_TASK TO CARRY OUT:_ In how many lines of the records does the string "default" appear? State only the number.

[Data excerpts]
########

(* ===== verification/SyntheticProps.v ===== *)
(** * Properties of the fabricated databases

    The generator never replaces a file and leaves none behind that is half
    filled; what it reports is what it made: every identity of the manifest is
    registered and sends one message, to a member of its own scope. *)
From stdpp Require Import gmap strings list sorting.
From Stdlib Require Import ZArith Lia Ascii.
From S2P Require Import Prelude GoBase Sha256 Json Types Scope Config State Sweep Scenario Persistent Sqlite Delivery SqliteStore Configutil Manifest ManifestProps Nsmigrate NsmigrateSpec NsmigrateProps Flags Http HttpStore HttpSqlite Tools Synthetic.

(** ** The plan *)

Lemma merge_sort_perm (l : list string) : merge_sort String.le l ≡ₚ l.
Proof. apply merge_sort_Permutation. Qed.

(** The members of all groups are the identities. *)
Lemma bind_perm {A B} (f : A → list B) (l k : list A) : l ≡ₚ k → l ≫= f ≡ₚ k ≫= f.
Proof. intros H. by rewrite H. Qed.

Definition members (groups : gmap string (list string)) : list string := map_to_list groups ≫= snd.

Lemma members_insert groups k x :
  members (<[k := default [] (groups !! k) ++ [x]]> groups) ≡ₚ x :: members groups.
Proof.
  unfold members. rewrite <-(insert_delete_eq groups k).
  rewrite (bind_perm _ _ _ (map_to_list_insert (delete k groups) k _ (lookup_delete_eq _ _))). cbn.
  destruct (groups !! k) as [l|] eqn:Hk; cbn.
  - rewrite <-(bind_perm snd _ _ (map_to_list_delete groups k l Hk)). cbn.
    by rewrite <-app_assoc, Permutation_middle.
  - by rewrite delete_id.
Qed.

Lemma members_fold a l : ∀ groups, members (foldl (add_member a) groups l) ≡ₚ l ++ members groups.
Proof.
  induction l as [|x l IH]; intros groups; [done|]. cbn [foldl]. rewrite IH. unfold add_member.
  rewrite members_insert. symmetry. apply Permutation_middle.
Qed.

Lemma members_sorted groups : members (merge_sort String.le <$> groups) ≡ₚ members groups.
Proof.
  unfold members. rewrite map_to_list_fmap. induction (map_to_list groups) as [|[k l] ls IH]; [done|]. cbn.
  by rewrite merge_sort_perm, IH.
Qed.

Lemma ring_senders l : (ring l).*1 = l.
Proof.
  unfold ring. apply list_eq. intros i. rewrite list_lookup_fmap, list_lookup_imap. by destruct (l !! i).
Qed.

Lemma ring_targets l p : p ∈ ring l → p.2 ∈ l.
Proof.
  unfold ring. intros (i & x & -> & Hx)%elem_of_lookup_imap. cbn.
  assert (i < length l)%nat as Hi by by eapply lookup_lt_Some.
  destruct (lookup_lt_is_Some_2 l ((i + 1) mod length l)%nat) as [y Hy]; [apply Nat.mod_upper_bound; lia|].
  rewrite Hy. cbn. by eapply list_elem_of_lookup_2.
Qed.

Lemma dom_perm (groups : gmap string (list string)) : elements (dom groups) ≡ₚ (map_to_list groups).*1.
Proof.
  apply NoDup_Permutation; [apply NoDup_elements|apply NoDup_fst_map_to_list|]. intros k.
  rewrite elem_of_elements, elem_of_dom, list_elem_of_fmap. split.
  - intros [l Hl]. exists (k, l). by rewrite elem_of_map_to_list.
  - intros ([k' l] & -> & Hl%elem_of_map_to_list). by exists l.
Qed.

(** Every identity of the manifest sends once. *)
Lemma letters_senders a selected :
  (letters (groups_of a selected)).*2.*1 ≡ₚ (λ m, SourceID (row m)) <$> selected.
Proof.
  set (ids := (λ m, SourceID (row m)) <$> selected). unfold letters, groupNames.
  transitivity (members (groups_of a selected)).
  - set (g := groups_of a selected).
    transitivity (elements (dom g) ≫= λ k, default [] (g !! k)).
    + rewrite <-(bind_perm _ _ _ (merge_sort_perm (elements (dom g)))).
      induction (merge_sort String.le (elements (dom g))) as [|k ks IH]; [done|]. cbn.
      rewrite !fmap_app, IH, <-!list_fmap_compose. apply Permutation_app_tail.
      change (fst ∘ (snd ∘ λ p, (k, p))) with (@fst string string). by rewrite ring_senders.
    + unfold members. rewrite (bind_perm _ _ _ (dom_perm g)).
      assert (Forall (λ p, g !! p.1 = Some p.2) (map_to_list g)) as Hall.
      { apply Forall_forall. by intros [k l] Hkl%elem_of_map_to_list. }
      induction Hall as [|p ps Hp _ IH]; [done|]. cbn. by rewrite Hp, IH.
  - unfold groups_of. rewrite members_sorted, members_fold. unfold members. rewrite map_to_list_empty. cbn. by rewrite app_nil_r.
Qed.

(** Every letter stays in the scope it is filed under. *)
Lemma letters_targets groups scope sender target :
  (scope, (sender, target)) ∈ letters groups → target ∈ default [] (groups !! scope).
Proof.
  unfold letters. intros (k & Hin & _)%list_elem_of_bind. apply list_elem_of_fmap in Hin as (p & [= -> <-] & Hp).
  by apply ring_targets in Hp.
Qed.

(** ** The report *)

Section report.
Context {Σ : Type} `{API Σ} (Quote : string → string) (cause : nat → option string).

Lemma exchange_all_count l : ∀ n k s s' n', exchange_all Quote cause n k l s = (s', n', None) → n' = n + Z.of_nat (length l).
Proof.
  induction l as [|[scope [sender target]] l IH]; intros n k s s' n'; cbn [exchange_all length].
  - intros [= _ <-]. lia.
  - destruct (cause k); [done|]. destruct (exchange _ _ _ _ _ s) as [s1 [e|]]; [done|]. intros Hr. apply IH in Hr. lia.
Qed.

Lemma fill_report a selected s s' r :
  fill Quote cause a selected s = (s', r, None) →
  r = SyntheticReport.mk (Authority_string a) (Z.of_nat (length selected)) (Z.of_nat (length selected))
        (Z.of_nat (length selected)).
Proof.
  unfold fill. destruct (register_all _ _ _ _ _ s) as [s1 [e|]]; [done|].
  destruct (exchange_all _ _ _ _ _ s1) as [[s2 n] err] eqn:He. intros [= -> <- ->].
  apply exchange_all_count in He.
  assert (length (sorted_identities selected) = length selected) as ->.
  { unfold sorted_identities. by rewrite merge_sort_perm, length_fmap. }
  assert (length (letters (groups_of a selected)) = length selected) as Hl.
  { pose proof (Permutation_length (letters_senders a selected)) as Hp. by rewrite !length_fmap in Hp. }
  rewrite Hl in He. by subst n.
Qed.
End report.

(** ** The file *)

Section generate.
Context (Quote : string → string) (describe : DBError → string) (describe_open : OpenError → string).
Context (range : gset string → list string).

(** A file that is there is left alone, a run that fails while it fills the
    database leaves none, and the report of one that does not fail is right. *)
Theorem generate_is_clean y manifest authority dbPath controlPlane file :
  sy_lstat y = Ok (bool_decide (is_Some file)) → sy_removed y = true →
  let '(r, file') := GenerateSyntheticDB Quote describe describe_open range y manifest authority dbPath controlPlane file in
  match r with
  | Err e => file' = file ∨ file = None ∧ ∃ x, e = "create synthetic sqlite store: "%stdpp +:+ x ∨
                                              e = "close synthetic sqlite store: "%stdpp +:+ x
  | Ok report =>
      file = None ∧ is_Some file' ∧ ∃ a, authority = Authority_string a ∧
        let n := Z.of_nat (length (selection manifest a)) in report = SyntheticReport.mk authority n n n ∧ 0 < n
  end.
Proof.
  intros Hl Hrm. unfold GenerateSyntheticDB. rewrite Hl, Hrm.
  destruct (ParseAuthority Quote authority) as [a|e] eqn:Ha; [|by left]. apply ParseAuthority_Ok in Ha.
  destruct (is_empty dbPath); [by left|]. destruct file as [t0|]; cbn [bool_decide].
  { rewrite bool_decide_eq_true_2 by by eexists. by left. }
  rewrite bool_decide_eq_false_2 by by intros [].
  destruct (sy_mkdir y); [by left|]. rewrite (proj1 (selectMappings_run manifest a _)). cbn [fst].
  destruct (length _ =? 0)%nat eqn:Hn; [by left|]. destruct (validateControlPlaneAgreement _ _ _ _); [by left|].
  destruct (NewSQLiteStore _ _ _ _ _ _ _) as [[[E q]|e] t]; [|right; split; [done|eexists; by left]].
  destruct (fill Quote _ _ _ _) as [[[n q1] report] err] eqn:Hf.
  destruct (Close _ _ _ q1) as [q2 closeErr]. destruct err as [err|]; [by left|].
  destruct (close_text _ closeErr) as [err|]; [right; split; [done|eexists; by right]|].
  split_and!; [done|by eexists|]. exists a. split; [done|]. cbv zeta.
  apply fill_report in Hf as ->. rewrite length_fmap in *. subst authority. split; [done|].
  apply Nat.eqb_neq in Hn. lia.
Qed.
End generate.

(** *** The fleet of [NsmigrateProps] *)

Definition calm (n : nat) (q : SQLiteStore) : SqlEnv :=
  let o := order_of (inner q) in
  mkSqlEnv (mkEnv synthetic_now synthetic_now o (elements (dom (agents (inner q))))
              (elements (dom (State.conversations (inner q)))) [] NoFault)
    synthetic_now id
    (mkRound o synthetic_now synthetic_now synthetic_now synthetic_now synthetic_now no_faults id) []
    (elements (dom (t_agents (db q)))) no_faults.

Definition clean_site : SyntheticEnv :=
  mkSyntheticEnv (Ok false) None (λ _, None) ε ["hub"%stdpp] [] no_faults calm no_faults false true.

Lemma generate_is_clean_witness :
  ∃ t, GenerateSyntheticDB id (λ _, ε) (λ _, ε) elements clean_site fleet "jk"%stdpp "new.db"%stdpp ["hub"%stdpp] None
       = (Ok (SyntheticReport.mk "jk"%stdpp 4 4 4), Some t).
Proof.
  pose proof (generate_is_clean id (λ _, ε) (λ _, ε) elements clean_site fleet "jk"%stdpp "new.db"%stdpp ["hub"%stdpp] None
    eq_refl eq_refl) as H.
  set (x := GenerateSyntheticDB _ _ _ _ _ _ _ _ _ _) in *.
  assert (match x.1 with Ok _ => True | Err _ => False end) as Hok by (vm_compute; exact I).
  revert H Hok. generalize x. intros [[r|e] file'] H Hok; [|destruct Hok].
  destruct H as (_ & [t ->] & a & Ha & -> & _). exists t. f_equal. f_equal. destruct a; [reflexivity|discriminate Ha].
Defined.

########

_TASK ANSWER:_ 3